Need 10fmol DNA in 5uL EB. Assume 1700bp average length: 10fmol = 10.5ng DNA.
Library 4 is 36.6ng/uL, so too concentrated to accurately pipette 10.5ng. Instead, make a 4X mix:
\(\frac{10.5ng\ DNA}{5uL\ EB} = \frac{42ng\ DNA}{20uL\ EB}\)
To get volume of G1L4 to add:
\(\frac{42ng\ DNA}{36.6 ng/uL\ G1L4} = 1.15uL\ G1L4\)

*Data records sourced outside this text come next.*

(** The key that the hook stored, whatever it returned; none if it was not asked. *)
Definition GetKey (msg : StunMessage) (st : TurnServer) : bool * list Z :=
  match GetByteString msg STUN_ATTR_USERNAME with
  | None => (false, [])
  | Some username =>
      match auth_hook_ (config st) with
      | None => (false, [])
      | Some hook => hook username (realm_ (config st))
      end
  end.

Definition CheckAuthorization (conn : TurnConnection) (msg : StunMessage) (data key : list Z) (now : Z) (st : TurnServer)
    : option (bool * TurnServer) :=
  let refuse (r : option TurnServer) := pair false <$> r in
  match GetByteString msg STUN_ATTR_MESSAGE_INTEGRITY with
  | None => refuse (SendErrorResponseWithRealmAndNonce conn msg STUN_ERROR_UNAUTHORIZED STUN_ERROR_REASON_UNAUTHORIZED now st)
  | Some _ =>
      match GetByteString msg STUN_ATTR_USERNAME, GetByteString msg STUN_ATTR_REALM, GetByteString msg STUN_ATTR_NONCE with
      | Some _, Some _, Some nonce =>
          if negb (ValidateNonce (nonce_key_ (config st)) nonce now) then
            refuse (SendErrorResponseWithRealmAndNonce conn msg STUN_ERROR_STALE_NONCE STUN_ERROR_REASON_STALE_NONCE now st)
          else
            valid ← (match key with [] => Some false | _ => ValidateMessageIntegrity data key end);
            if negb (valid : bool) then
              refuse (SendErrorResponseWithRealmAndNonce conn msg STUN_ERROR_UNAUTHORIZED STUN_ERROR_REASON_UNAUTHORIZED now st)
            else
              allocation ← FindAllocation conn st;
              match allocation with
              | None => Some (true, st)
              | Some a =>
                  al ← heap st !! a;
                  if enable_otu_nonce_ (config st) && bool_decide (last_nonce_ al = nonce) then
                    refuse (SendErrorResponseWithRealmAndNonce conn msg STUN_ERROR_STALE_NONCE STUN_ERROR_REASON_STALE_NONCE now st)
                  else Some (true, on_allocation a (set_last_nonce nonce) st)
              end
      | _, _, _ =>
          refuse (TurnServer_SendErrorResponse conn msg STUN_ERROR_BAD_REQUEST STUN_ERROR_REASON_BAD_REQUEST st)
      end
  end.

(** After the message was parsed, for the allocation and the key that were looked up. *)
Definition handle_authorized (conn : TurnConnection) (msg : StunMessage) (key : list Z) (allocation : option Z)
    (ext : option SocketAddress) (now : Z) (st : TurnServer) : option TurnServer :=
  match allocation with
  | None =>
      if m_type msg =? STUN_ALLOCATE_REQUEST then TurnServer_HandleAllocateRequest conn msg key ext now st
      else TurnServer_SendErrorResponse conn msg STUN_ERROR_ALLOCATION_MISMATCH STUN_ERROR_REASON_ALLOCATION_MISMATCH st
  | Some a =>
      al ← heap st !! a;
      if negb (m_type msg =? STUN_ALLOCATE_REQUEST) || bool_decide (m_transaction_id msg = transaction_id_ al) then
        same_user ← (if IsStunRequestType (m_type msg)
                     then (λ username, bool_decide (username = username_ al)) <$> GetByteString msg STUN_ATTR_USERNAME
                     else Some true);
        if (same_user : bool) then HandleTurnMessage a msg now st
        else TurnServer_SendErrorResponse conn msg STUN_ERROR_WRONG_CREDENTIALS STUN_ERROR_REASON_WRONG_CREDENTIALS st
      else TurnServer_SendErrorResponse conn msg STUN_ERROR_ALLOCATION_MISMATCH STUN_ERROR_REASON_ALLOCATION_MISMATCH st
  end.
(** From the lookup of the key on. *)
Definition handle_message (conn : TurnConnection) (msg : StunMessage) (data : list Z) (ext : option SocketAddress) (now : Z)
    (st : TurnServer) : option TurnServer :=
  allocation ← FindAllocation conn st;
  key ← (match allocation with
         | None => Some (GetKey msg st).2
         | Some a => key_ <$> heap st !! a
         end);
  '(ok, st) ← (if IsStunRequestType (m_type msg) then CheckAuthorization conn msg data key now st else Some (true, st));
  if (ok : bool) then handle_authorized conn msg key allocation ext now st else Some st.
Definition HandleStunMessage (conn : TurnConnection) (data : list Z) (ext : option SocketAddress) (now : Z)
    (st : TurnServer) : option TurnServer :=
  match Read (StunMessage_new CTurn, ByteBuffer_of data ORDER_NETWORK) with
  | (Some true, (msg, buf)) =>
      if 0 <? Length buf then Some st
      else if m_type msg =? STUN_BINDING_REQUEST then HandleBindingRequest conn msg st
      else
        let redirect :=
          match redirect_hook_ (config st) with
          | Some hook => if m_type msg =? STUN_ALLOCATE_REQUEST then Some (hook (src_ conn)) else None
          | None => None
          end in
        match redirect with
        | Some (true, address) => SendErrorResponseWithAlternateServer conn msg address st
        | _ => handle_message conn msg data ext now st
        end
  | _ => Some st
  end.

So added 1.15 uL G1L4 to (20-1.15uL) = 18.85uL EB. Then used 5uL of this to make Flongle loading library.
Flongle flow cell
SN: B028104167
LOT: 33001524
ID: AYL248
60 pores on check
33 pores after loading
This is a pretty significant drop in pores after library loading, even for a Flongle.
Ran for 24 hours.
This Flongle run had very poor results – low output and quickly degrading pores. After discussion with Dan, though, he thinks this was a problem with the flow cell itself (supported by the dramatic pore loss after loading), not the library. I’ll go ahead with the Group 1 Library 4 prep and try it on a MinION.